Work to be completed: Within this material, state how many lines include the string "processChar". Reply with the number only.
─── Excerpted records
(** [processChar(char, state, pos, code)]; [None] is the [undefined] that
    [code[i]] gives past the end of the text. *)
Definition processChar (char : option ascii) (st : State) (pos : nat)
           (code : string) : State :=
  let charIs x := match char with Some c => isChar c x | None => false end in
  if s_escapeNext st then
    mkState (s_path st) (s_inString st) false (s_currentKey st)
            (s_expectingKey st) (s_depth st)
  else if charIs "\" then
    mkState (s_path st) (s_inString st) true (s_currentKey st)
            (s_expectingKey st) (s_depth st)
  else if charIs QUOTE then
    let inString := negb (s_inString st) in
    match inString, s_currentKey st with
    | false, Some key =>
        if s_expectingKey st then
          if nextIsColon code pos then
            mkState (s_path st ++ [key]) inString false None false (s_depth st)
          else
            mkState (s_path st) inString false None (s_expectingKey st) (s_depth st)
        else
          mkState (s_path st) inString false (s_currentKey st)
                  (s_expectingKey st) (s_depth st)
    | _, _ =>
        mkState (s_path st) inString false (s_currentKey st)
                (s_expectingKey st) (s_depth st)
    end
  else if s_inString st then
    let appended :=
      match char with
      | Some c => String c EmptyString
      | None => "undefined"
      end in
    let key := match s_currentKey st with Some k => k | None => EmptyString end in
    mkState (s_path st) true false (Some (key ++ appended)%string)
            (s_expectingKey st) (s_depth st)
  else if charIs "{" then
    mkState (s_path st) false false (s_currentKey st) true (s_depth st + 1)%Z
  else if charIs "}" then
    mkState (removelast (s_path st)) false false (s_currentKey st) true
            (s_depth st - 1)%Z
  else if charIs "[" then
    mkState (s_path st ++ ["[]"]) false false (s_currentKey st) true (s_depth st)
  else if charIs "]" then
    mkState (if String.eqb (last (s_path st) EmptyString) "[]"
                && negb (Nat.eqb (List.length (s_path st)) 0)
             then removelast (s_path st) else s_path st)
            false false (s_currentKey st) false (s_depth st)
  else if charIs "," then
    mkState (s_path st) false false (s_currentKey st) true (s_depth st)
  else if charIs ":" then
    mkState (s_path st) false false (s_currentKey st) false (s_depth st)
  else st.

(** The loop of [findPathToOffset]: indices [i], [i + 1], ..., [n] times. *)
Fixpoint scan (code : string) (i n : nat) (st : State) : State :=
  match n with
  | O => st
  | S n' => scan code (S i) n' (processChar (charAt code i) st i code)
  end.

Definition findPath (code : string) (offset : nat) : list string :=
  s_path (scan code 0 offset initialState).

(** *** [analyzePath] *)

(** The loop over the items of the path. *)
Fixpoint classify (items : list string) (ctx : Context) : Context :=
  match items with
  | [] => ctx
  | item :: rest =>
      if String.eqb item "[]" then
        classify rest
          (mkContext (path ctx) (location ctx) (queryType ctx) true
                     (arrayIndex ctx) (expecting ctx) (depth ctx)
                     (parentKey ctx) (currentKey ctx) (boolClause ctx))
      else
        let ctx1 :=
          mkContext (path ctx ++ [item]) (location ctx) (queryType ctx)
                    (inArray ctx) (arrayIndex ctx) (expecting ctx) (depth ctx)
                    (currentKey ctx) (Some item) (boolClause ctx) in
        let withLocation (l : string) :=
          mkContext (path ctx1) l (queryType ctx1) (inArray ctx1)
                    (arrayIndex ctx1) (expecting ctx1) (depth ctx1)
                    (parentKey ctx1) (currentKey ctx1) (boolClause ctx1) in
        classify rest
          (if String.eqb item "query" then withLocation "query"
           else if String.eqb item "aggs" || String.eqb item "aggregations"
           then withLocation "aggs"
           else if String.eqb item "bool" then withLocation "bool"
           else if includes ["must"; "should"; "filter"; "must_not"] item then
             mkContext (path ctx1) "bool_clause" (queryType ctx1) (inArray ctx1)
                       (arrayIndex ctx1) (expecting ctx1) (depth ctx1)
                       (parentKey ctx1) (currentKey ctx1) (Some item)
           else if isValidQueryType item then
             mkContext (path ctx1) (location ctx1) (Some item) (inArray ctx1)
                       (arrayIndex ctx1) (expecting ctx1) (depth ctx1)
                       (parentKey ctx1) (currentKey ctx1) (boolClause ctx1)
           else ctx1)
  end.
──────
Solved exercise: 3